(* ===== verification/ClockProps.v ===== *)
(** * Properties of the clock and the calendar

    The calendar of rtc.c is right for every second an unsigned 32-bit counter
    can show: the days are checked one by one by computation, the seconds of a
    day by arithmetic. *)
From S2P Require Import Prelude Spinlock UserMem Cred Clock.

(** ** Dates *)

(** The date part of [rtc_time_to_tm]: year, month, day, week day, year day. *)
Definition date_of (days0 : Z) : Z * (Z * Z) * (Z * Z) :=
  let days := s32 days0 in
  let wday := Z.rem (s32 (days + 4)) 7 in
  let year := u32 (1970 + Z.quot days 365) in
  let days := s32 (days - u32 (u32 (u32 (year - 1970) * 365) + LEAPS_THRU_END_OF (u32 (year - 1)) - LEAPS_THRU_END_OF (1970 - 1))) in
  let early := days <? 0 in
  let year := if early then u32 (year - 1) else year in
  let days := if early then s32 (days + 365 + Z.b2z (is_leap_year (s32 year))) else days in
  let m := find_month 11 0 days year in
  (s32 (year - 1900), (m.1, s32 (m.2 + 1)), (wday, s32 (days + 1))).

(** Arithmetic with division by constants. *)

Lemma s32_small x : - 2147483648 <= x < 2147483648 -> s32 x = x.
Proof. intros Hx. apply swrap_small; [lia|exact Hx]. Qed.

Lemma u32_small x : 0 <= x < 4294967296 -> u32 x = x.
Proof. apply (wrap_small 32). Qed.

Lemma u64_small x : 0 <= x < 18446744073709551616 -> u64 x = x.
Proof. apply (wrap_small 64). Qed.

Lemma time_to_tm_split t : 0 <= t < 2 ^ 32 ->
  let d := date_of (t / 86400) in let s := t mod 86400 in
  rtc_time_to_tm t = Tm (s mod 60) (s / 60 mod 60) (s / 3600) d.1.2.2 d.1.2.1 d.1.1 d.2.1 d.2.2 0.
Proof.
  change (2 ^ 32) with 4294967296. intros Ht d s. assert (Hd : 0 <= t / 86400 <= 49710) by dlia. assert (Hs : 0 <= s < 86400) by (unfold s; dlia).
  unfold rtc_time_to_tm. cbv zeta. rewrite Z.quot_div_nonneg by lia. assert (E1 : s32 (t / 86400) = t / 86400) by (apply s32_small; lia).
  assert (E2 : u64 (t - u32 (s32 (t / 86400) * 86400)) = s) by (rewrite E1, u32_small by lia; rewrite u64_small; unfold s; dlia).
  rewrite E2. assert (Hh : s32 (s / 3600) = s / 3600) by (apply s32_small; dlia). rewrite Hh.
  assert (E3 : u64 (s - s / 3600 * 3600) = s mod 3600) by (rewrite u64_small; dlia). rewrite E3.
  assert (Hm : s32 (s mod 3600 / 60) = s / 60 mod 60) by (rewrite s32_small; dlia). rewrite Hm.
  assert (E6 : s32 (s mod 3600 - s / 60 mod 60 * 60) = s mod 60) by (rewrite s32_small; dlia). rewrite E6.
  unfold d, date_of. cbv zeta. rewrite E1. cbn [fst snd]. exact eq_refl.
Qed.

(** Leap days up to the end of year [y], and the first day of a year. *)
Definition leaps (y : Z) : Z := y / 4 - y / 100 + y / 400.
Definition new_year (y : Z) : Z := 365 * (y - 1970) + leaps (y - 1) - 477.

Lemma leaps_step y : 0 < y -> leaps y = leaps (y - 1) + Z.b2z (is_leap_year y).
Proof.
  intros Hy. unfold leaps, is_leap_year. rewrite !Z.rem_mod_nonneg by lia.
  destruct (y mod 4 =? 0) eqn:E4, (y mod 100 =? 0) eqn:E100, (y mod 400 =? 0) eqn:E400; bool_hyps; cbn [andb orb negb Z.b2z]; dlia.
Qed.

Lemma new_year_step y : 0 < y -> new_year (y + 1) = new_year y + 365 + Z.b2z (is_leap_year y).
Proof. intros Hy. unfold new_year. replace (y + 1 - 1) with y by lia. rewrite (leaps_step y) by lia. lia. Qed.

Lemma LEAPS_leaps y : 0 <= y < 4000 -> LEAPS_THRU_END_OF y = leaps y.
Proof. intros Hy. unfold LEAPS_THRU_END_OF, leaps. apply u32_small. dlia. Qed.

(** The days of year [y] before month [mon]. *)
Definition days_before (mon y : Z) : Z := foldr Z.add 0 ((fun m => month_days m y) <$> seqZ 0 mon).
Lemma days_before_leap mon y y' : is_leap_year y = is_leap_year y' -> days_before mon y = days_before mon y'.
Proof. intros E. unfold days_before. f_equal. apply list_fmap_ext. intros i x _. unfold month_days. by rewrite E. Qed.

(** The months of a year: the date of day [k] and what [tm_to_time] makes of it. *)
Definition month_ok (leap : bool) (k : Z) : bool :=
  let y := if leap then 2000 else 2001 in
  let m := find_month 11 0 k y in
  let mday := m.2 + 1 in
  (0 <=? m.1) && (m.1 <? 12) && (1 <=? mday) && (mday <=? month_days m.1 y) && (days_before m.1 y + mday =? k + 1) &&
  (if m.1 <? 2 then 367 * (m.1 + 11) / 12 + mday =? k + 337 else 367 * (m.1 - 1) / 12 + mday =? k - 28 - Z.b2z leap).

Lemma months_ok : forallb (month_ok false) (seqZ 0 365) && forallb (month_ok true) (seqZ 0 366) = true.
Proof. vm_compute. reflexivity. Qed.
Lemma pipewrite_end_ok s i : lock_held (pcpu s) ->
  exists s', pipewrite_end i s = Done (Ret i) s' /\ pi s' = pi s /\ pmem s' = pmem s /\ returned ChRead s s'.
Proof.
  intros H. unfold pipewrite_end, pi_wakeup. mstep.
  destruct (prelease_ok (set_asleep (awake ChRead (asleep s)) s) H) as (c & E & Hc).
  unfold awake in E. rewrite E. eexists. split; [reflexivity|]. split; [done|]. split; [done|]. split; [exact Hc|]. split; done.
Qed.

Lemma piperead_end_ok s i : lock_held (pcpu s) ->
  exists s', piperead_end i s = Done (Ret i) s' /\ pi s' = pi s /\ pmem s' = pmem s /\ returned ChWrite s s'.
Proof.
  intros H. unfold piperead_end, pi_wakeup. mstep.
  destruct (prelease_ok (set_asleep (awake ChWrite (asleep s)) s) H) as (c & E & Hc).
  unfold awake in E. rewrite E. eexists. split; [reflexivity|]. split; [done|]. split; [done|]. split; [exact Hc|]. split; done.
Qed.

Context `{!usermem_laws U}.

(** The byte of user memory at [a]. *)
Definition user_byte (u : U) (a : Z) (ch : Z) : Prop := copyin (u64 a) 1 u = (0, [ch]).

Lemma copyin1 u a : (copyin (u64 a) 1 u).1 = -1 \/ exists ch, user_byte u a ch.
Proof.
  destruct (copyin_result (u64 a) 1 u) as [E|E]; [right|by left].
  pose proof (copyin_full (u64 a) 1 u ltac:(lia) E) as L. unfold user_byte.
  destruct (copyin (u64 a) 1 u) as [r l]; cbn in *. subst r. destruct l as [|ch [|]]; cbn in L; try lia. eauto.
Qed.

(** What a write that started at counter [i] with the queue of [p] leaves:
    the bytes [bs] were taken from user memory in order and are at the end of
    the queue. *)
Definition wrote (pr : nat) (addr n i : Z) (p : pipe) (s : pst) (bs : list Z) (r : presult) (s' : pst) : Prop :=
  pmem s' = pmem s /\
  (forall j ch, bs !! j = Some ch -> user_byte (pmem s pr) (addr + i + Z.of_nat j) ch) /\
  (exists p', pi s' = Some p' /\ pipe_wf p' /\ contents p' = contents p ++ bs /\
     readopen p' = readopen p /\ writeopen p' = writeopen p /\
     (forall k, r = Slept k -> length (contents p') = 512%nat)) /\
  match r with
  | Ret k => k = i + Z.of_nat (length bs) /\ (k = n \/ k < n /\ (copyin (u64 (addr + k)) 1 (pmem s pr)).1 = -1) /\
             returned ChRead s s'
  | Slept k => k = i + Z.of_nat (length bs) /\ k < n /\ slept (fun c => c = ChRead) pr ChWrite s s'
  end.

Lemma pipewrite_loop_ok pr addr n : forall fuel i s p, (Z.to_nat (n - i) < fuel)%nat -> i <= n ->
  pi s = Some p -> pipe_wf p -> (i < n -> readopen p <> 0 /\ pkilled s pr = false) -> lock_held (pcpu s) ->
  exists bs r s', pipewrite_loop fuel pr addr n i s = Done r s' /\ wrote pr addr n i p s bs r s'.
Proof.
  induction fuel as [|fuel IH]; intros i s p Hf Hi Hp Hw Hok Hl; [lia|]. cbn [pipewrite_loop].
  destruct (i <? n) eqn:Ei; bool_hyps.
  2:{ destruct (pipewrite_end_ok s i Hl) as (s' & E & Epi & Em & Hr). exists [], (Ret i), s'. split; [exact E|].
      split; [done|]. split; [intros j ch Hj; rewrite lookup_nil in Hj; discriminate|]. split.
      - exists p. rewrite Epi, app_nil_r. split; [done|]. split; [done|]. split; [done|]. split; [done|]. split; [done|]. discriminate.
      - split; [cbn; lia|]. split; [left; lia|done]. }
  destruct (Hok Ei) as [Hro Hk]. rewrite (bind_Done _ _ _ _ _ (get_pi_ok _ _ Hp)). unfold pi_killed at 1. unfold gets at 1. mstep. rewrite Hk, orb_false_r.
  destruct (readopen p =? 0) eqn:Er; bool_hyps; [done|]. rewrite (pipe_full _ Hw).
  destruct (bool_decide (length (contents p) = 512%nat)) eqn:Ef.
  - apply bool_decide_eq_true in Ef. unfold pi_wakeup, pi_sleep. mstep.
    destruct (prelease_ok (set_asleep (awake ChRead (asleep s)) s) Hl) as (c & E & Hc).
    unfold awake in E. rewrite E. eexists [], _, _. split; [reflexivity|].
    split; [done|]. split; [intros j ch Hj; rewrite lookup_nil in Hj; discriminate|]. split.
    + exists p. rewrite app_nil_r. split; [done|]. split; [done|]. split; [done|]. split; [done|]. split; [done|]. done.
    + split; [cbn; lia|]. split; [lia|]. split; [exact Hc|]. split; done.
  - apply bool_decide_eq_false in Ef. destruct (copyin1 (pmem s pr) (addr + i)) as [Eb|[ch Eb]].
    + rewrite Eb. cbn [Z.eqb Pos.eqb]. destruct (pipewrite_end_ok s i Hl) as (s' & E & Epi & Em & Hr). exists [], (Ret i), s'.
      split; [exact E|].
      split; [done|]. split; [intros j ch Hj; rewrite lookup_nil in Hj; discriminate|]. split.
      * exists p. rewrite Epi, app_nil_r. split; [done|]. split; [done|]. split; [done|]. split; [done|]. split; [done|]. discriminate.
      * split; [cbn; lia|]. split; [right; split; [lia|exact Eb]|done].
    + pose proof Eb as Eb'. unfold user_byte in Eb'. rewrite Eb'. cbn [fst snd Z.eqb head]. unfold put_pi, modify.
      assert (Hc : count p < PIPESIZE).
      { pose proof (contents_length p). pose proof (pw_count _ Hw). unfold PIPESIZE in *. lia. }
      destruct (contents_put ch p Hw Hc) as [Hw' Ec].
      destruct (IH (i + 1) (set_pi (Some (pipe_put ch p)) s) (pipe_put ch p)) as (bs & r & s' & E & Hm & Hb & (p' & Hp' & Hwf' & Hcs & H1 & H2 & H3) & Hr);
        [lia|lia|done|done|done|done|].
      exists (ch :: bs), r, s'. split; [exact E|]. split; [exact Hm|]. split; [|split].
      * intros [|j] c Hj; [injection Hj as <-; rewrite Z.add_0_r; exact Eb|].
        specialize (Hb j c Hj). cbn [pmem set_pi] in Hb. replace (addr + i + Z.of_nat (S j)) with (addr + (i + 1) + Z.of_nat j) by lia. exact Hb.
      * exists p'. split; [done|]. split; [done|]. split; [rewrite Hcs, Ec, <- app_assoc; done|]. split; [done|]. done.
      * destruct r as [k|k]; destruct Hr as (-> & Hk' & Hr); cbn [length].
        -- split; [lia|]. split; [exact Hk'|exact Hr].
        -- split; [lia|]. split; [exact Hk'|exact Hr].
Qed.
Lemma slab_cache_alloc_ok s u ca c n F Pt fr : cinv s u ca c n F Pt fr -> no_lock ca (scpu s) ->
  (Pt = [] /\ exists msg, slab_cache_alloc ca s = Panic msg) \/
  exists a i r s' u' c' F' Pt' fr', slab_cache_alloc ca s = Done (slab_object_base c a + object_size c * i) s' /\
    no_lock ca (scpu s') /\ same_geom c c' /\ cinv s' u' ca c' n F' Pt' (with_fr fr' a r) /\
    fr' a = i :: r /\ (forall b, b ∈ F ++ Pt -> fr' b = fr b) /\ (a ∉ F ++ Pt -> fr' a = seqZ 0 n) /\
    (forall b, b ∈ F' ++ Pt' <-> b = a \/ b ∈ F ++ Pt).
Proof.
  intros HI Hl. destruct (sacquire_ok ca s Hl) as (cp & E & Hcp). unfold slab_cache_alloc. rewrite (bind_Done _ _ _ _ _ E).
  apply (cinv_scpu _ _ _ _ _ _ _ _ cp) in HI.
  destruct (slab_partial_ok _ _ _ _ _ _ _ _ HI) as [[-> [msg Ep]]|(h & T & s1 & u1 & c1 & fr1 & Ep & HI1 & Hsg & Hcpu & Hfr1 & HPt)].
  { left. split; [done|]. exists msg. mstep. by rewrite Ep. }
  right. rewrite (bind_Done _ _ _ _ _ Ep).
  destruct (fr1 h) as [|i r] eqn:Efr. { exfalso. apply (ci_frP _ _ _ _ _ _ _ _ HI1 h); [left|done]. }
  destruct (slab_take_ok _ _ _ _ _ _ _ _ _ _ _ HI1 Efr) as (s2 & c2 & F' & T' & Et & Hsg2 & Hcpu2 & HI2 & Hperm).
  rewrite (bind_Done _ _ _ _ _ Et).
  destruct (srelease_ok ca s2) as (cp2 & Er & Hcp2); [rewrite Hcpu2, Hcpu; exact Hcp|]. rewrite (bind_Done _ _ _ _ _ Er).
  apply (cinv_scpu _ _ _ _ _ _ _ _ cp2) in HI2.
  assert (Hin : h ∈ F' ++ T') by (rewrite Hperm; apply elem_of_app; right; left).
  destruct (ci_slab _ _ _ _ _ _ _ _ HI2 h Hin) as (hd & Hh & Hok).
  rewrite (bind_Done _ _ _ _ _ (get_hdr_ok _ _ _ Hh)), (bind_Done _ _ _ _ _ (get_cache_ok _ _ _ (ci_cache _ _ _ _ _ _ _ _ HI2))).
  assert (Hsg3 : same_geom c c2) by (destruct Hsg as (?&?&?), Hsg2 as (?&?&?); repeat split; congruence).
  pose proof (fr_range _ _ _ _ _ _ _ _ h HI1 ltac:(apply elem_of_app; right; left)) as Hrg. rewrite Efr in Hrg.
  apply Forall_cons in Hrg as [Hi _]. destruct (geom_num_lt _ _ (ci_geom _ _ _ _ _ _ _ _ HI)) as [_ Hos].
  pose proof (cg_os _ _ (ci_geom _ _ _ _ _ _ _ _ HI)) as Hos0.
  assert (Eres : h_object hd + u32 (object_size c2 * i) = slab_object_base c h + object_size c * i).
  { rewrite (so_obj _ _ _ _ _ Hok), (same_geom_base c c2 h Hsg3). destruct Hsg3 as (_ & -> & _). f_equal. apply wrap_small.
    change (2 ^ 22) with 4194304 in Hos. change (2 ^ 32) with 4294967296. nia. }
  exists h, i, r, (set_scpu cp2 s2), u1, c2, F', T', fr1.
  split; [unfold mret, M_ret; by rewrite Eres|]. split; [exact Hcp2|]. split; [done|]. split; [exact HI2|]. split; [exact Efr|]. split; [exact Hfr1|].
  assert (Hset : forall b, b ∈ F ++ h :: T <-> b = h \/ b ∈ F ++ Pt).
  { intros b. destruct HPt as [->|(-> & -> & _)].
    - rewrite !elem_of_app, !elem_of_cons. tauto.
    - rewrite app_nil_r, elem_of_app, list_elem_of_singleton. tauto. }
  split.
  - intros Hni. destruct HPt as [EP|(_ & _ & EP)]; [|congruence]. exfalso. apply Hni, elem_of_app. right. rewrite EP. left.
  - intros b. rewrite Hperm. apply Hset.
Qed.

Your goal ::
Each line above that includes "pose" should be shown.

Exercise result ::
  pose proof (copyin_full (u64 a) 1 u ltac:(lia) E) as L. unfold user_byte.
    + pose proof Eb as Eb'. unfold user_byte in Eb'. rewrite Eb'. cbn [fst snd Z.eqb head]. unfold put_pi, modify.
      { pose proof (contents_length p). pose proof (pw_count _ Hw). unfold PIPESIZE in *. lia. }
  pose proof (fr_range _ _ _ _ _ _ _ _ h HI1 ltac:(apply elem_of_app; right; left)) as Hrg. rewrite Efr in Hrg.
  pose proof (cg_os _ _ (ci_geom _ _ _ _ _ _ _ _ HI)) as Hos0.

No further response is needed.